Collected data:
Lemma critique_chunks_buffered (chunks : list string) (s : ReasoningState) :
  let s' := fold_left (fun st chunk => appendCritiqueChunk chunk st) chunks s in
  iterations s' = iterations s
  /\ currentIteration s' = currentIteration s
  /\ streamingContent s'
     = fold_left String.append chunks (streamingContent s)
  /\ forall c, completeCritique c s' = completeCritique c s.
Proof.
  revert s. induction chunks as [|chunk chunks IH]; intros s; [done|].
  cbn [fold_left]. destruct (IH (appendCritiqueChunk chunk s)) as (H1 & H2 & H3 & H4).
  repeat split; [by rewrite H1 | by rewrite H2 | by rewrite H3 |].
  intros c. by rewrite H4.
Qed.

(** X2: critique chunks are only buffered.  They change no iteration, the
    buffer holds their concatenation, and [critique_complete] discards it:
    completing after the chunks gives the state that completing without
    them gives. *)
Theorem critique_chunks_only_buffered (chunks : list string)
    (c : CritiqueResult) (s : ReasoningState) :
  let s' := fold_left (fun st chunk => appendCritiqueChunk chunk st) chunks s in
  iterations s' = iterations s
  /\ streamingContent s'
     = fold_left String.append chunks (streamingContent s)
  /\ completeCritique c s' = completeCritique c s.
Proof.
  intros s'. destruct (critique_chunks_buffered chunks s) as (H1 & _ & H3 & H4).
  by repeat split.
Qed.

Lemma update_at_compose (a : JsArray.t Iteration) cur f g :
  update_at cur f (JsArray.spread (update_at cur g (JsArray.spread a)))
  = update_at cur (fun it => f (g it)) (JsArray.spread a).
Proof.
  rewrite spread_update_at.
  destruct (JsArray.get (JsArray.spread a) cur) as [it|] eqn:Hc.
  - destruct (get_spread_Some _ _ _ Hc) as [Hk _].
    destruct (get_index_lt _ _ _ Hk Hc) as [Hlt _].
    unfold update_at at 1. rewrite (get_update_at_eq _ _ _ _ Hc).
    unfold update_at. rewrite Hc. unfold JsArray.set. rewrite Hk. cbn.
    by rewrite write_write.
  - by rewrite !(update_at_absent _ _ _ Hc).
Qed.

Lemma update_at_ext (a : JsArray.t Iteration) cur f g :
  (forall it, f it = g it) -> update_at cur f a = update_at cur g a.
Proof.
  intros Hfg. unfold update_at. destruct (JsArray.get a cur); [|done].
  by rewrite Hfg.
Qed.

(** X3: [iteration_complete] re-asserts what the finer events have set.
    After [generation_complete], [critique_start] and [critique_complete]
    with the same content and critique it changes nothing at all, and
    applying it twice is applying it once. *)
Theorem iteration_complete_reasserts (c : string) (sc sc' : float)
    (cr : CritiqueResult) (s : ReasoningState) :
  let settled := completeCritique cr (startCritique (completeGeneration c s)) in
  completeIteration c sc cr settled = settled
  /\ completeIteration c sc cr (completeIteration c sc' cr s)
     = completeIteration c sc' cr s.
Proof.
  split.
  - unfold completeIteration, completeCritique, startCritique,
      completeGeneration. cbn. f_equal.
    rewrite !update_at_compose. by apply update_at_ext.
  - unfold completeIteration. cbn. f_equal.
    rewrite update_at_compose. by apply update_at_ext.
Qed.

(** ** The numbers of the iterations *)

Lemma store_inv_initial : store_inv initialState.
Proof.
  split; intros k it H; [|done].
  unfold JsArray.get in H. cbn in H. rewrite lookup_nil in H.
  by destruct (JsArray.is_index k).
Qed.

Lemma store_inv_same (s s' : ReasoningState) :
  iterations s' = iterations s -> currentIteration s' = currentIteration s ->
  store_inv s -> store_inv s'.
Proof. unfold store_inv. intros -> ->. done. Qed.

Lemma store_inv_rewritten (s s' : ReasoningState) f :
  (forall it, number (f it) = number it) ->
  iterations s' = update_at (currentIteration s) f (JsArray.spread (iterations s)) ->
  store_inv s -> store_inv s'.
Proof.
  intros Hf Hi [Hnum _]. split.
  - intros k it' Hk. rewrite Hi in Hk.
    apply get_updated in Hk as [(-> & it & _ & Hit & ->)|(_ & Hit)].
    + rewrite Hf. by apply Hnum.
    + by apply Hnum.
  - intros k it. by rewrite Hi, props_update_at.
Qed.

Lemma store_inv_startGeneration i s :
  store_inv s -> store_inv (startGeneration i s).
Proof.
  intros [Hnum _]. unfold startGeneration. cbn.
  assert (Hold : forall it, JsArray.get (JsArray.spread (iterations s)) i = Some it ->
                            number it = i).
  { intros it Hit. apply Hnum. by destruct (get_spread_Some _ _ _ Hit). }
  split.
  - intros k it' Hk. cbn in Hk.
    destruct (decide (i = k)) as [->|Hne].
    + destruct (JsArray.get (JsArray.spread (iterations s)) k) as [it|] eqn:Hc;
        rewrite get_set_eq in Hk; injection Hk as <-; cbn; [|done].
      by apply Hold.
    + destruct (JsArray.get (JsArray.spread (iterations s)) i);
        rewrite get_set_ne in Hk by done;
        apply Hnum; by destruct (get_spread_Some _ _ _ Hk).
  - intros k it'. cbn.
    destruct (JsArray.get (JsArray.spread (iterations s)) i) as [it|];
      unfold JsArray.set; destruct (JsArray.is_index i) eqn:Hi; cbn; try done.
    all: destruct (Z.eqb_spec i k) as [->|]; [|done].
    all: by intros [= <-].
Qed.

Lemma store_inv_perform a s : store_inv s -> store_inv (perform a s).
Proof.
  intros Hinv. destruct a as [i|chunk|content| |chunk|c|content sc c|output sc].
  - by apply store_inv_startGeneration.
  - by refine (store_inv_rewritten s _ _ _ (proj1 (perform_chunk chunk s)) Hinv).
  - by refine (store_inv_rewritten s _ _ _
                 (proj1 (perform_rewrites (CompleteGeneration content) _ s eq_refl))
                 Hinv).
  - by refine (store_inv_rewritten s _ _ _
                 (proj1 (perform_rewrites StartCritique _ s eq_refl)) Hinv).
  - by apply (store_inv_same s).
  - by refine (store_inv_rewritten s _ _ _
                 (proj1 (perform_rewrites (CompleteCritique c) _ s eq_refl))
                 Hinv).
  - by refine (store_inv_rewritten s _ _ _
                 (proj1 (perform_rewrites (CompleteIteration content sc c) _ s
                           eq_refl)) Hinv).
  - by apply (store_inv_same s).
Qed.

Lemma store_inv_invoke c s : store_inv s -> store_inv (invoke c s).
Proof.
  intros Hinv. destruct c; try (by apply (store_inv_same s)).
  - by apply store_inv_perform.
  - apply store_inv_initial.
  - apply store_inv_initial.
Qed.

Lemma store_inv_invoke_all cs s : store_inv s -> store_inv (invoke_all cs s).
Proof.
  revert s. induction cs as [|c cs IH]; intros s Hinv; [done|].
  cbn. by apply IH, store_inv_invoke.
Qed.

(** X4: whatever functions of the store are called, in whatever order,
    every iteration of the array sits under its own number. *)
Theorem iterations_sit_under_their_number (cs : list StoreCall) (k : Z)
    (it : Iteration) :
  JsArray.get (iterations (invoke_all cs initialState)) k = Some it ->
  number it = k.
Proof.
  intros Hk.
  destruct (store_inv_invoke_all cs initialState store_inv_initial) as [Hnum _].
  by apply Hnum.
Qed.

Lemma iterations_sit_under_their_number_witness :
  let s := invoke_all [SetStatus running; Iter (StartGeneration 2);
                       Iter (CompleteGeneration "done")] initialState in
  (generation <$> JsArray.get (iterations s) 2) = Some "done"
  /\ (number <$> JsArray.get (iterations s) 2) = Some 2.
Proof.
  intros s. split; [reflexivity|].
  destruct (JsArray.get (iterations s) 2) as [it|] eqn:Hit; [|discriminate].
  cbn. f_equal.
  exact (iterations_sit_under_their_number
           [SetStatus running; Iter (StartGeneration 2);
            Iter (CompleteGeneration "done")] 2 it Hit).
Defined.

(** ** What an action leaves alone *)

Lemma perform_elsewhere a s k :
  JsArray.is_index k = true -> k <> addressed a s ->
  JsArray.get (iterations (perform a s)) k = JsArray.get (iterations s) k.
Proof.
  intros Hk Hne.
  destruct a as [i|chunk|content| |chunk|c|content sc c|output sc];
    cbn in Hne; try reflexivity.
  { unfold startGeneration. cbn.
    destruct (JsArray.get (JsArray.spread (iterations s)) i);
      rewrite get_set_ne by done; by rewrite get_spread, Hk. }
  all: cbn; rewrite get_update_at_ne by done; by rewrite get_spread, Hk.
Qed.

(** X5: an action writes to one iteration only, the one it addresses
    ([startGeneration] the one it opens, every other action the current
    one): the element under any other array index is what it was, and the
    addressed iteration is the current one afterwards. *)
Theorem action_touches_addressed_only (a : Action) (s : ReasoningState) (k : Z) :
  JsArray.is_index k = true ->
  k <> addressed a s ->
  JsArray.get (iterations (perform a s)) k = JsArray.get (iterations s) k
  /\ currentIteration (perform a s) = addressed a s.
Proof.
  intros Hk Hne. split; [by apply perform_elsewhere|]. by destruct a.
Qed.

Lemma action_touches_addressed_only_witness :
  let s := perform_all [StartGeneration 0; CompleteGeneration "first";
                        StartGeneration 1] initialState in
  JsArray.get (iterations (perform (CompleteGeneration "second") s)) 0
  = JsArray.get (iterations s) 0
  /\ currentIteration (perform (CompleteGeneration "second") s) = 1.
Proof.
  intros s.
  apply (action_touches_addressed_only (CompleteGeneration "second") s 0).
  - reflexivity.
  - discriminate.
Defined.

(** X6: opening an iteration that exists sets [isGenerating] and nothing
    else: its number, its text, its critique and its models are kept, the
    models also when the configuration has been changed in between. *)
Theorem reopening_keeps_iteration (i : Z) (s : ReasoningState) (it : Iteration)
    (partial : list C.Field) :
  JsArray.get (JsArray.spread (iterations s)) i = Some it ->
  current (startGeneration i s) = Some (with_isGenerating true it)
  /\ current (startGeneration i (setConfig partial s))
     = Some (with_isGenerating true it)
  /\ currentIteration (startGeneration i s) = i
  /\ status (startGeneration i s) = running
  /\ streamingContent (startGeneration i s) = "".
Proof.
  intros Hit. destruct (get_spread_Some _ _ _ Hit) as [Hi _].
  assert (Hre : forall s', iterations s' = iterations s ->
            current (startGeneration i s') = Some (with_isGenerating true it)).
  { intros s' Hs'. unfold current, startGeneration. cbn. rewrite Hs', Hit.
    rewrite spread_set_index by done. apply get_set_eq. }
  repeat split; try done; by apply Hre.
Qed.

## [Required work]
From the entries above, restate word for word the lines from the line containing "rewrite get_set_eq in" to the line containing "destruct (JsArray.get (JsArray.spread (iterations s)) i) as", both ends included, and nothing more.

## [Finished exercise]
        rewrite get_set_eq in Hk; injection Hk as <-; cbn; [|done].
      by apply Hold.
    + destruct (JsArray.get (JsArray.spread (iterations s)) i);
        rewrite get_set_ne in Hk by done;
        apply Hnum; by destruct (get_spread_Some _ _ _ Hk).
  - intros k it'. cbn.
    destruct (JsArray.get (JsArray.spread (iterations s)) i) as [it|];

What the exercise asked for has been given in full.